Coppingford was in the historic and administrative county of Huntingdonshire until 1965. From 1965, the village was part of the new administrative county of Huntingdon and Peterborough. Then in 1974, following the Local Government Act 1972, Coppingford became a part of the county of Cambridgeshire.

The second tier of local government is Huntingdonshire District Council which is a non-metropolitan district of Cambridgeshire and has its headquarters in Huntingdon. Huntingdonshire District Council has 52 councillors representing 29 district wards. Huntingdonshire District Council collects the council tax, and provides services such as building regulations, local planning, environmental health, leisure and tourism. Coppingford is a part of the district ward of Sawtry and is represented on the district council by two councillors. District councillors serve for four-year terms following elections to Huntingdonshire District Council.

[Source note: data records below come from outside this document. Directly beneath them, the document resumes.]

Definition arq_state_num (s : arq_state) : Z :=
  match s with
  | PR_ARQ_S_INIT => 0 | PR_ARQ_S_WAIT_OBTAIN_IMSI => 1 | PR_ARQ_S_WAIT_AUTH => 2
  | PR_ARQ_S_WAIT_CIPH => 3 | PR_ARQ_S_WAIT_UPD_LOC_CHILD => 4
  | PR_ARQ_S_WAIT_SUB_PRES => 5 | PR_ARQ_S_WAIT_TRACE_SUB => 6
  | PR_ARQ_S_WAIT_CHECK_IMEI => 7 | PR_ARQ_S_WAIT_TMSI_ACK => 8
  | PR_ARQ_S_WAIT_CECK_CONF => 9 | PR_ARQ_S_DONE => 10
  end.

Inductive arq_event : Type :=
| PR_ARQ_E_START | PR_ARQ_E_ID_IMSI | PR_ARQ_E_AUTH_RES | PR_ARQ_E_AUTH_NO_INFO
| PR_ARQ_E_AUTH_FAILURE | PR_ARQ_E_CIPH_RES | PR_ARQ_E_UPD_LOC_RES | PR_ARQ_E_TRACE_RES
| PR_ARQ_E_IMEI_RES | PR_ARQ_E_PRES_RES | PR_ARQ_E_TMSI_ACK.

Definition arq_event_num (e : arq_event) : Z :=
  match e with
  | PR_ARQ_E_START => 0 | PR_ARQ_E_ID_IMSI => 1 | PR_ARQ_E_AUTH_RES => 2
  | PR_ARQ_E_AUTH_NO_INFO => 3 | PR_ARQ_E_AUTH_FAILURE => 4 | PR_ARQ_E_CIPH_RES => 5
  | PR_ARQ_E_UPD_LOC_RES => 6 | PR_ARQ_E_TRACE_RES => 7 | PR_ARQ_E_IMEI_RES => 8
  | PR_ARQ_E_PRES_RES => 9 | PR_ARQ_E_TMSI_ACK => 10
  end.

(** enum sgs_ue_fsm_event *)
Inductive sgs_event : Type :=
| SGS_UE_E_VLR_FAILURE | SGS_UE_E_RX_RESET_FROM_MME | SGS_UE_E_RX_DETACH_IND_FROM_MME
| SGS_UE_E_RX_DETACH_IND_FROM_UE | SGS_UE_E_RX_LU_FROM_A_IU_GS | SGS_UE_E_RX_PAGING_FAILURE
| SGS_UE_E_RX_ALERT_FAILURE | SGS_UE_E_RX_LU_FROM_MME | SGS_UE_E_TX_LU_REJECT
| SGS_UE_E_TX_LU_ACCEPT | SGS_UE_E_TX_PAGING | SGS_UE_E_RX_SGSAP_UE_UNREACHABLE
| SGS_UE_E_RX_TMSI_REALLOC | SGS_UE_E_RX_SERVICE_REQ.

Definition sgs_event_num (e : sgs_event) : Z :=
  match e with
  | SGS_UE_E_VLR_FAILURE => 0 | SGS_UE_E_RX_RESET_FROM_MME => 1
  | SGS_UE_E_RX_DETACH_IND_FROM_MME => 2 | SGS_UE_E_RX_DETACH_IND_FROM_UE => 3
  | SGS_UE_E_RX_LU_FROM_A_IU_GS => 4 | SGS_UE_E_RX_PAGING_FAILURE => 5
  | SGS_UE_E_RX_ALERT_FAILURE => 6 | SGS_UE_E_RX_LU_FROM_MME => 7
  | SGS_UE_E_TX_LU_REJECT => 8 | SGS_UE_E_TX_LU_ACCEPT => 9 | SGS_UE_E_TX_PAGING => 10
  | SGS_UE_E_RX_SGSAP_UE_UNREACHABLE => 11 | SGS_UE_E_RX_TMSI_REALLOC => 12
  | SGS_UE_E_RX_SERVICE_REQ => 13
  end.

(** struct sgs_lu_response, without the subscriber *)
#[projections(primitive)]
Record sgs_lu_response : Type := mk_sgs_resp {
  resp_accepted : bool;
  resp_error : bool;
  resp_cause : Z
}.

(** ** Event data and parent events *)

(** What a [void *data] event argument points to.  [DCause] is a pointer to an
    integer: a reject cause, or the number of the timer that expired. *)
Inductive vdata : Type :=
| DNull
| DCause (c : Z)
| DGsup (g : osmo_gsup_message)
| DImsi (s : string)
| DAuthPar (p : vlr_auth_resp_par)
| DCiph (r : vlr_ciph_result_cause)
| DSgsCause (c : Z).

(** Events that a procedure sends to its parent: another VLR procedure, or the
    msc_a of the connection (a number chosen by the MSC). *)
Inductive vlr_pe : Type :=
| PeLu (e : lu_event)
| PeArq (e : arq_event)
| PeCompl (e : lu_compl_event)
| PeMsc (e : Z).

(** ** Private data of the procedures *)

(** struct auth_fsm_priv *)
#[projections(primitive)]
Record auth_fsm_priv : Type := mk_afp {
  afp_by_imsi : bool;
  afp_is_r99 : bool;
  afp_is_utran : bool;
  afp_auth_requested : bool;
  afp_max_reuse_count : Z;
  afp_event_success : vlr_pe;
  afp_event_no_auth_info : vlr_pe;
  afp_event_failure : vlr_pe
}.

Inductive vlr_parq_type : Type :=
| VLR_PR_ARQ_T_INVALID | VLR_PR_ARQ_T_CM_SERV_REQ | VLR_PR_ARQ_T_PAGING_RESP
| VLR_PR_ARQ_T_CM_RE_ESTABLISH_REQ.

#[export] Instance vlr_parq_type_eq_dec : EqDecision vlr_parq_type.
Proof. solve_decision. Defined.

(** enum osmo_cm_service_type, TS 24.008 10.5.3.3 *)
Inductive cm_service : Type :=
| GSM48_CMSERV_MO_CALL_PACKET | GSM48_CMSERV_EMERGENCY | GSM48_CMSERV_SMS
| GSM48_CMSERV_SUP_SERV | GSM48_CMSERV_VGCS | GSM48_CMSERV_VBS | GSM48_CMSERV_LOC_SERV.

#[export] Instance cm_service_eq_dec : EqDecision cm_service.
Proof. solve_decision. Defined.

(** struct proc_arq_priv; [par_vsub] is [par->vsub != NULL] *)
#[projections(primitive)]
Record proc_arq_priv : Type := mk_par {
  par_vsub : bool;
  par_msc_conn_ref : Z;
  par_ul_child_fsm : fsm_ptr;
  par_sub_pres_vlr_fsm : fsm_ptr;
  par_event_success : Z;
  par_event_failure : Z;
  par_type : vlr_parq_type;
  par_cm_service_type : cm_service;
  par_result : Z;
  par_by_tmsi : bool;
  par_imsi : string;
  par_tmsi : Z;
  par_lai : osmo_location_area_id;
  par_authentication_required : bool;
  par_is_ciphering_to_be_attempted : bool;
  par_is_ciphering_required : bool;
  par_key_seq : Z;
  par_is_r99 : bool;
  par_is_utran : bool;
  par_implicitly_accepted : bool
}.

Inductive vlr_fsm_result : Type :=
| VLR_FSM_RESULT_NONE | VLR_FSM_RESULT_SUCCESS | VLR_FSM_RESULT_FAILURE.

#[export] Instance vlr_fsm_result_eq_dec : EqDecision vlr_fsm_result.
Proof. solve_decision. Defined.

(** struct lu_compl_vlr_priv *)
#[projections(primitive)]
Record lu_compl_vlr_priv : Type := mk_lcvp {
  lcvp_msc_conn_ref : Z;
  lcvp_sub_pres_vlr_fsm : fsm_ptr;
  lcvp_event_success : vlr_pe;
  lcvp_event_failure : vlr_pe;
  lcvp_result : vlr_fsm_result;
  lcvp_cause : Z;
  lcvp_assign_tmsi : bool;
  lcvp_lu_type : vlr_lu_type;
  lcvp_N : Z
}.

(** struct lu_fsm_priv; [lfp_vsub] is [lfp->vsub != NULL] *)
#[projections(primitive)]
Record lu_fsm_priv : Type := mk_lfp {
  lfp_vsub : bool;
  lfp_msc_conn_ref : Z;
  lfp_upd_hlr_vlr_fsm : fsm_ptr;
  lfp_lu_compl_vlr_fsm : fsm_ptr;
  lfp_event_success : Z;
  lfp_event_failure : Z;
  lfp_result : vlr_fsm_result;
  lfp_rej_cause : Z;
  lfp_lu_type : vlr_lu_type;
  lfp_lu_by_tmsi : bool;
  lfp_imsi : string;
  lfp_tmsi : Z;
  lfp_old_lai : osmo_location_area_id;
  lfp_new_lai : osmo_location_area_id;
  lfp_authentication_required : bool;
  lfp_is_ciphering_to_be_attempted : bool;
  lfp_is_ciphering_required : bool;
  lfp_key_seq : Z;
  lfp_is_r99 : bool;
  lfp_is_utran : bool;
  lfp_assign_tmsi : bool;
  lfp_N : Z
}.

For Coppingford the highest tier of local government is Cambridgeshire County Council which has administration buildings in Cambridge. The county council provides county-wide services such as major road infrastructure, fire and rescue, education, social services, libraries and heritage services. Cambridgeshire County Council consists of 69 councillors representing 60 electoral divisions. Coppingford is part of the electoral division of Sawtry and Ellington and is represented on the county council by one councillor.

At Westminster Coppingford is in the parliamentary constituency of North West Cambridgeshire, and elects one Member of Parliament (MP) by the first past the post system of election. Coppingford is represented in the House of Commons by Shailesh Vara (Conservative). Shailesh Vara has represented the constituency since 2005. The previous member of parliament was Brian Mawhinney (Conservative) who represented the constituency between 1997 and 2005.

==Demography==
===Population===
In the period 1801 to 1901 the population of Coppingford was recorded every ten years by the UK census. During this time the population was in the range of 34 (the lowest was in 1901) and 89 (the highest was in 1881).

From 1901, a census was taken every ten years with the exception of 1941 (due to the Second World War).

| Parish | 1911 | 1921 | 1931 | 1951 | 1961 | 1971 | 1981 | 1991 | 2001 | 2011 |
|---|---|---|---|---|---|---|---|---|---|---|
| Coppingford | 40 | 29 | 29 |  |  |  |  |  |  |  |

All population census figures from report Historic Census figures Cambridgeshire to 2011 by Cambridgeshire Insight.
The parish of Coppingford was merged with the parish of Upton between 1931 and 1951.